I shook my head, utterly defeated. How could you argue with logic like that? I thought to ask them if God couldn’t perhaps have chosen something less vicious than Huntington’s Chorea with which to test Mr Swindells’s faith, a wart on his nose perhaps, a boil on his arse maybe, but decided against it. They’d have some pat answer, they always do, what would be the point?
If they had called on me a few weeks ago I would have given them the time of day. Unlike most people I wouldn’t have offered them some pathetic excuse or told them I hadn’t the time to bother with them and shut the door in their faces. I would have liked to, but I’ve never been able to bring myself to do that. Truth to tell I felt a bit sorry for them; it couldn’t be much fun, tramping the streets trying to find customers to share their delusions with more likelihood of having a dog set on them than they had of success.
My Auntie Betty told me I was too soft with them. They had door-stepped me a few weeks ago when she’d called round with an apple pie she’d baked for me that had gone cold by the time I managed to get shot of them.
“You should do what Reg did,” she advised me.
I would have loved to do what my Uncle Reg did, but you have to be a bit of an extrovert for that; not me at all.
After being door-stepped himself Uncle Reg had followed the Jehovah’s Witnesses, found out where one of them lived and at half past eleven that night had knocked on his door and asked him if he wanted to become an atheist.
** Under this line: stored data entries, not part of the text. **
(** * local_storage_cache: the desktop database bridges

    A shallow embedding of the two desktop implementations of the
    [local_storage_cache] platform channel:

    - [windows/database_manager.cpp] and
      [windows/local_storage_cache_windows_plugin.cpp]  (module [Windows]);
    - [linux/database_manager.cc] and
      [linux/local_storage_cache_linux_plugin.cc]       (module [Linux]).

    Both drive an embedded SQLite engine through its C API.  The engine is
    not part of the repository: it is an interface ([Sqlite3], a type
    class), and every statement about the bridges is proved for an
    arbitrary engine.  A small executable engine ([Toy]) instantiates the
    interface so that the statements can be run on concrete inputs. *)

From Stdlib Require Import ZArith List String Ascii Bool Lia.
Import ListNotations.

Open Scope string_scope.
Open Scope Z_scope.

Set Warnings "-register-all".

(** ** Machine integers and doubles *)

(** [int64_t]: a value of [Z] inside the signed 64-bit range. *)
Definition int64_min : Z := - 2 ^ 63.
Definition int64_max : Z := 2 ^ 63 - 1.
Definition is_int64 (z : Z) : Prop := int64_min <= z <= int64_max.

(** Two's-complement wrap-around into the signed 64-bit range. *)
Definition wrap64 (z : Z) : Z := (z + 2 ^ 63) mod 2 ^ 64 - 2 ^ 63.

(** A [double] is carried around, never computed with: it is represented
    by its IEEE-754 bit pattern. *)
Record double : Type := Double { double_bits : Z }.

(** ** The SQLite C API, as far as the bridges use it *)

(** Result codes and fundamental datatypes of [sqlite3.h]. *)
Definition SQLITE_OK : Z := 0.
Definition SQLITE_ERROR : Z := 1.
Definition SQLITE_MISUSE : Z := 21.
Definition SQLITE_ROW : Z := 100.
Definition SQLITE_DONE : Z := 101.

Definition SQLITE_INTEGER : Z := 1.
Definition SQLITE_FLOAT : Z := 2.
Definition SQLITE_TEXT : Z := 3.
Definition SQLITE_BLOB : Z := 4.
Definition SQLITE_NULL : Z := 5.

(** [sqlite3] is the state behind an open connection and [sqlite3_stmt] the
    state behind a prepared statement.  A call that receives the connection
    may change it, so it returns the connection it leaves behind; the bind
    functions work on the statement alone, the column accessors only read.
    Return codes the callers drop are not modelled. *)
Class Sqlite3 : Type := {
  sqlite3 : Type;
  sqlite3_stmt : Type;
  sqlite3_open : string -> Z * option sqlite3;
  sqlite3_exec : sqlite3 -> string -> sqlite3;
  sqlite3_prepare_v2 : sqlite3 -> string -> Z * sqlite3 * sqlite3_stmt;
  sqlite3_bind_text : sqlite3_stmt -> Z -> string -> sqlite3_stmt;
  sqlite3_bind_int : sqlite3_stmt -> Z -> Z -> sqlite3_stmt;
  sqlite3_bind_int64 : sqlite3_stmt -> Z -> Z -> sqlite3_stmt;
  sqlite3_bind_double : sqlite3_stmt -> Z -> double -> sqlite3_stmt;
  sqlite3_bind_null : sqlite3_stmt -> Z -> sqlite3_stmt;
  sqlite3_step : sqlite3 -> sqlite3_stmt -> Z * sqlite3 * sqlite3_stmt;
  sqlite3_finalize : sqlite3 -> sqlite3_stmt -> sqlite3;
  sqlite3_last_insert_rowid : sqlite3 -> Z;
  sqlite3_changes : sqlite3 -> Z;
  sqlite3_column_count : sqlite3_stmt -> Z;
  sqlite3_column_name : sqlite3_stmt -> Z -> string;
  sqlite3_column_type : sqlite3_stmt -> Z -> Z;
  sqlite3_column_int64 : sqlite3_stmt -> Z -> Z;
  sqlite3_column_double : sqlite3_stmt -> Z -> double;
  sqlite3_column_text : sqlite3_stmt -> Z -> string;
  (** [sqlite3_column_int64] returns a [sqlite3_int64]. *)
  sqlite3_column_int64_range :
    forall st i, is_int64 (sqlite3_column_int64 st i)
}.

(** [std::string::c_str()] handed to an API that reads up to the terminating
    NUL (a length argument of [-1]), and the construction of a
    [std::string] from a [const char*]: the characters before the first
    NUL. *)
Fixpoint c_str (s : string) : string :=
  match s with
  | EmptyString => EmptyString
  | String c s' => if Ascii.eqb c zero then EmptyString else String c (c_str s')
  end.

(** The columns [0 .. n-1] visited by [for (int i = 0; i < n; i++)]. *)
Definition column_indices (n : Z) : list Z :=
  map Z.of_nat (seq 0 (Z.to_nat n)).

(** ** Cursors

    [Emits db st rows db' st'] : stepping the statement [st] on the
    connection [db] answers [SQLITE_ROW] once for each element of [rows]
    (the statement as it stands on that row, in order) and then answers
    something else, leaving [db'] and [st'].  This is what stepping a
    cursor to completion means; an engine may also never complete. *)
Section Cursor.
Context {E : Sqlite3}.

Inductive Emits : sqlite3 -> sqlite3_stmt -> list sqlite3_stmt ->
                  sqlite3 -> sqlite3_stmt -> Prop :=
| Emits_done db st rc db' st' :
    sqlite3_step db st = (rc, db', st') ->
    rc <> SQLITE_ROW ->
    Emits db st [] db' st'
| Emits_row db st db1 st1 rows db' st' :
    sqlite3_step db st = (SQLITE_ROW, db1, st1) ->
    Emits db1 st1 rows db' st' ->
    Emits db st (st1 :: rows) db' st'.

End Cursor.

(** ** Windows: [namespace local_storage_cache_windows] *)
Module Windows.
Lemma text_keeps_unanswered (s : ConsultationSession) (inp : string) :
  unanswered s -> unanswered (route inp s "text").1.
Proof.
  intros [Hst [Ha Hl]].
  assert (Hshow : forall d,
            d !! "age_range" = None -> d !! "level" = None ->
            unanswered
              (returns (_create_basic_info_response
                          (set_stage "basic_info" (set_data d s)))).1).
  { intros d Hda Hdl. unfold _create_basic_info_response. cbn [data set_stage set_data].
    rewrite (dict_has_none _ _ Hda), (dict_has_none _ _ Hdl). cbn.
    repeat split; auto. }
  unfold route. destruct Hst as [Hst | Hst]; rewrite Hst.
  - change (unanswered (_handle_welcome inp s "text").1).
    unfold _handle_welcome. cbn [String.eqb Ascii.eqb Bool.eqb].
    change (String.eqb "text" "form_submit") with false.
    change (String.eqb "text" "text") with true. cbv iota.
    repeat case_match; cbn [fst]; try (repeat split; auto; fail).
    apply Hshow.
    + rewrite lookup_insert_ne by discriminate. exact Ha.
    + rewrite lookup_insert_ne by discriminate. exact Hl.
  - change (unanswered (_handle_basic_info inp s "text").1).
    unfold _handle_basic_info.
    change (String.eqb "text" "form_submit") with false.
    change (String.eqb "text" "button_click") with false. cbv iota.
    unfold _create_basic_info_response.
    rewrite (dict_has_none _ _ Ha), (dict_has_none _ _ Hl). cbn.
    repeat split; auto.
Qed.

(** X8. A session that has only ever been sent calls of action type 'text'
    (as the chat route sends them) never gets beyond stage basic_info: its
    stage is welcome or basic_info and neither an age range nor a level is
    stored, whatever the texts say. Typed answers to the age and level
    questions are not read. *)
Theorem text_only_sessions_stall (calls : list call) (sid : string)
    (s : ConsultationSession) :
  Forall (fun c => call_session c = sid -> call_action c = "text") calls ->
  run calls !! sid = Some s ->
  (stage s = "welcome" \/ stage s = "basic_info") /\
  data s !! "age_range" = None /\
  data s !! "level" = None.
Proof.
  revert s. induction calls as [|c calls IH] using rev_ind; intros s Hall Hs.
  - discriminate Hs.
  - apply Forall_app in Hall as [Hall Hc]. apply Forall_inv in Hc.
    rewrite run_snoc in Hs. unfold step in Hs.
    rewrite handle_message_lookup in Hs. case_decide as Hd.
    + subst sid. rewrite (Hc eq_refl) in Hs. injection Hs as <-.
      apply text_keeps_unanswered.
      destruct (run calls !! call_session c) as [s0|] eqn:H0; cbn [default].
      * apply (IH s0 Hall eq_refl).
      * repeat split; auto.
    + apply IH; assumption.
Qed.

(** *** A name given as a single word *)

Lemma after_prefix_all_word (a s r : string) :
  PyStr.after_prefix a s = Some r -> all_word s = true -> all_word a = true.
Proof.
  revert s. induction a as [|c a IH]; intros s Hp Hs; [reflexivity |].
  destruct s as [|d s]; [discriminate Hp |].
  cbn in Hp. destruct (Ascii.eqb c d) eqn:E; [| discriminate Hp].
  apply Ascii.eqb_eq in E. subst d.
  cbn in Hs. apply andb_prop in Hs as [Hc Hs].
  cbn. rewrite Hc. exact (IH _ Hp Hs).
Qed.
(* ===== verification/Contract.v ===== *)
(** * The execution contract: data

    The values of [crates/unica-execution-contract/src/lib.rs]: identities,
    canonical outcomes, observation windows, join evidence, the durable record
    with its [validate], and the per-invocation state.  The transition function
    [State::decide] is in [Decide.v].

    A [[u8; 32]] digest is a 256-bit number (the code only compares digests
    and hands them on), a [Uuid] is a 128-bit number and a [u64] is a [Z].
    SHA-256 and the JSON serializer are third-party code: they are the fields
    of the class [Codec], and the documented facts the code relies on are the
    fields of [CodecLaws]. *)

From Stdlib Require Import ZArith Lia.
From stdpp Require Import base gmap list option numbers countable strings.
From S2P Require Import Prelude.

Local Open Scope Z_scope.

Notation hash := Z (only parsing).
Notation bytes := (list Z) (only parsing).

(** ** Identities *)

Inductive InvocationId := mkInvocationId (uuid : N).
Inductive TaskId := mkTaskId (uuid : N).

#[export] Instance InvocationId_eq_dec : EqDecision InvocationId.
Proof. solve_decision. Defined.
#[export] Instance TaskId_eq_dec : EqDecision TaskId.
Proof. solve_decision. Defined.
#[export] Instance InvocationId_countable : Countable InvocationId.
Proof.
  refine (inj_countable' (λ i, match i with mkInvocationId n => n end)
            mkInvocationId _). by intros [].
Defined.
#[export] Instance TaskId_countable : Countable TaskId.
Proof.
  refine (inj_countable' (λ i, match i with mkTaskId n => n end) mkTaskId _).
  by intros [].
Defined.

Inductive Tool :=
| View | Apply | Resolve | Search | Check | Diff | Run | Docs.
#[export] Instance Tool_eq_dec : EqDecision Tool.
Proof. solve_decision. Defined.

Definition is_read (t : Tool) : bool :=
  match t with
  | View | Resolve | Search | Check | Diff | Docs => true
  | Apply | Run => false
  end.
The ploy hadn’t been entirely successful as the Jehovah’s Witness had invited him in for a cup of tea and tried to get him to join them, but he and Auntie Betty hadn’t been bothered with them since. “I told him what he could do with his God. And his cup of tea” Uncle Reg said. “And in no uncertain terms.” I knew what Uncle Reg’s uncertain terms would be and ‘stick’, ‘up’ and ‘arse’ would be three of the words he’d employed.
I couldn’t do that. So I just listened to them, or pretended to listen, took their Watchtower and bade them goodbye. But that was a week ago. And a week ago I didn’t know I had cancer. This week I simply closed the door on them and left them standing there.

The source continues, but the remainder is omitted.